The power and, in Schumpeterian terms, creative destruction of the Industrial Revolution mirrored an overarching aspect of the birth of modernity—its gigantism. Johnson declares, “The modern age was beckoning [man] into the wilderness, to conquer it.” And while the Industrial Revolution unleashed creative energy, much darker forces also came to the fore. Johnson identifies the seeds of totalitarianism, instability, and terrorism, including the Napoleonic genesis of secret state police, as well as Hegel’s “force of history” and his world-spirit nation with its commensurate “absolute autonomy.” As Johnson points out, “So the forces of progress spread rapidly in these years, sometimes like a manumission, sometimes like a plague.”
Johnson examines many other aspects of the birth of the modern, including Andrew Jackson’s presidential campaign and its effect on the American political system (e.g., the introduction of the “kitchen cabinet,” the use of the political machine, the increased role of the press, and a transfer of power from the elite to the nation’s populace), the Treaty of Ghent as “one of the great acts of statesmanship in history,” commercialization of music, the role of the artist in society, the beginning of interior decorating and developments in fashion, increased incidents of body snatching (a strange link between great surgeons and gangs of criminals), suicide at tempts among the prominent (including “poor Augur, the perpetual secretary of the Acad6mie francaise, who killed himself in a fit of depression at the triumph of romantic over classical-style literature”), as well as political developments from all major points on the globe.

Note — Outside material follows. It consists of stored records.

(* ===== verification/AfsSpec.v ===== *)
(** * What the on-disk file system guarantees (kernel/afs.c)

    The state of [Afs] as a map from names to contents, the effect of a write, a
    read and a delete on that map, and a RAM disk that implements the block
    device interface, on which the file system runs. *)

From S2P Require Import Prelude Uart Afs.

Section Choice.
Context {D : Type} `{!BlockDevice D}.
Implicit Types s : afs D.

Lemma wf_entry s i e : afs_wf s -> dir s !! i = Some e -> dirent_ok e /\ used_ok e.
Proof.
  intros (_ & (_ & H1 & H2 & _) & _) Hi.
  split; [apply (Forall_lookup_1 _ _ _ _ H1 Hi)|apply (Forall_lookup_1 _ _ _ _ H2 Hi)].
Qed.

Lemma in_use_0 e : in_use e = true <-> start_lba e <> 0.
Proof. unfold in_use. rewrite negb_true_iff. apply Z.eqb_neq. Qed.

Lemma sectors_of_small z : 0 <= z <= 2 ^ 20 -> sectors_of z = (z + 511) / 512.
Proof. intros. unfold sectors_of, SECT. rewrite u32_small by lia. f_equal. lia. Qed.

Lemma padded_cstr n : Forall (fun c => c <> 0) n -> (length n < 24)%nat ->
  length (n ++ replicate (24 - length n) 0) = 24%nat /\ cstr (n ++ replicate (24 - length n) 0) = n.
Proof.
  intros Hn Hl. rewrite length_app, length_replicate. split; [lia|].
  destruct (24 - length n)%nat eqn:E; [lia|]. simpl. by apply cstr_app_nz.
Qed.

Lemma name_is_nz nm n : name_is nm n -> Forall (fun c => c <> 0) n /\ (length n < 24)%nat.
Proof. intros [-> Hl]. split; [apply str_take_nz|done]. Qed.

(** [choose_extent] on the loaded directory. *)
Lemma choose_extent_run s nm n nl :
  afs_wf s -> name_is nm n -> 1 <= nl < 2 ^ 31 ->
  exists r s1, choose_extent nm nl (set_diobuf (dir s) s) = Ok (r, s1, []) /\ same_disk s s1 /\
    match r with
    | None => free s1 = free s /\ next_free_lba s1 = next_free_lba s /\
        forall i e, list_find (named n) (dir s) = Some (i, e) -> sectors_of (dsize e) < nl
    | Some lba => exists i e0 e1, chosen s n nl s1 lba i e0 e1
    end.
Proof.
  intros Hwf Hnm Hnl. pose proof (wf_terminated s Hwf) as Hterm.
  destruct (name_is_nz nm n Hnm) as [Hnz Hnl24].
  pose proof Hwf as (Hs & (Hdl & Hdok & Huok & Huniq) & Hnd & Hall).
  set (s0 := set_diobuf (dir s) s). unfold choose_extent.
  pose proof (find_slot_run s0 nm n false Hnm Hterm) as Hf0.
  pose proof (find_slot_run s0 nm n true Hnm Hterm) as Hf1.
  change (diobuf s0) with (dir s) in *.
  destruct (list_find (named n) (dir s)) as [[i e]|] eqn:Hfind.
  - apply list_find_Some in Hfind as (Hi & [Hu Hne] & _).
    rewrite (bind_ok _ _ _ _ _ Hf0). rewrite (bind_ok get _ s0 s0 s0) by done.
    change (diobuf s0) with (dir s). rewrite Hi. cbn [mbind option_bind].
    destruct (wf_entry s i e Hwf Hi) as [(Hl24 & Hst & Hsz) Hue]. destruct (Hue Hu) as [Hcl Hsize].
    destruct (nl <=? sectors_of (dsize e)) eqn:Efit; bool_hyps.
    + rewrite bind_some.
      exists (Some (start_lba e)), s0. split; [done|]. split; [done|].
      exists i, e, e. split; try done; [by left|by rewrite list_insert_id|].
      apply (fresh_sub _ _ _ _ _ _ (next_free_lba s) (dsecs (dir s) ++ fsecs (free s))); [done..|].
      rewrite (dsecs_split _ _ _ Hi). unfold esecs. rewrite Hu.
      rewrite (seqZ_split (start_lba e) nl (sectors_of (dsize e))) by lia.
      set (X := seqZ (start_lba e + nl) _). set (A := dsecs (take _ _)). set (B := dsecs (drop _ _)).
      assert (HP : (A ++ (seqZ (start_lba e) nl ++ X) ++ B) ++ fsecs (free s) ≡ₚ
                   seqZ (start_lba e) nl ++ X ++ A ++ B ++ fsecs (free s)).
      { rewrite <- !app_assoc. rewrite (Permutation_app_swap_app A (seqZ _ _)). f_equiv.
        by rewrite Permutation_app_swap_app. }
      rewrite HP. apply submseteq_skips_l. by apply submseteq_inserts_l.
    + rewrite bind_some. rewrite (bind_ok _ _ _ _ _ Hf1).
      destruct (new_extent_run s nl i e e Hwf Hnl Hi) as (r & s1 & E & Hsd & Hr). cbv zeta in E.
      rewrite list_insert_id in E by done. fold s0 in E. rewrite E. exists r, s1. split; [done|].
      split; [done|]. destruct r as [lba|]; [destruct Hr as [Hdio Hfr]|destruct Hr as [? ?]].
      * exists i, e, (mk_dirent (dname e) lba (dsize e)). split; try done. by left.
      * split_and!; [done..|]. intros ? ? [= <- <-]. lia.
  - rewrite (bind_ok _ _ _ _ _ Hf0). rewrite (bind_ok get _ s0 s0 s0) by done.
    rewrite bind_some.
    destruct (list_find unused (dir s)) as [[i e]|] eqn:Hfree.
    + apply list_find_Some in Hfree as (Hi & Hu & _). rewrite (bind_ok _ _ _ _ _ Hf1).
      set (e1 := mk_dirent (n ++ replicate (24 - length n) 0) 0 0).
      destruct (new_extent_run s nl i e e1 Hwf Hnl Hi) as (r & s1 & E & Hsd & Hr). cbv zeta in E.
      change (set_diobuf (<[i:=e1]> (dir s)) s0) with (set_diobuf (<[i:=e1]> (dir s)) s).
      rewrite E. exists r, s1. split; [done|]. split; [done|].
      destruct r as [lba|]; [|by destruct Hr]. destruct Hr as [Hdio Hfr].
      exists i, e, (mk_dirent (dname e1) lba (dsize e1)). split; try done; [by right|].
      simpl. by apply padded_cstr.
    + rewrite (bind_ok _ _ _ _ _ Hf1). exists None, s0. done.
Qed.
End Choice.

This is a stunning book in terms of its breadth and depth of knowledge. But it is important for its sober and balanced view of history; for its illustrations that freedom is superior to totalitarianism on both material and moral grounds; and for its recognition that the word “progress” has numerous definitions often quite different from each other. Few will be disappointed with this historical tour de force.
Mr. Keating is New York Director of Citizens for a Sound Economy.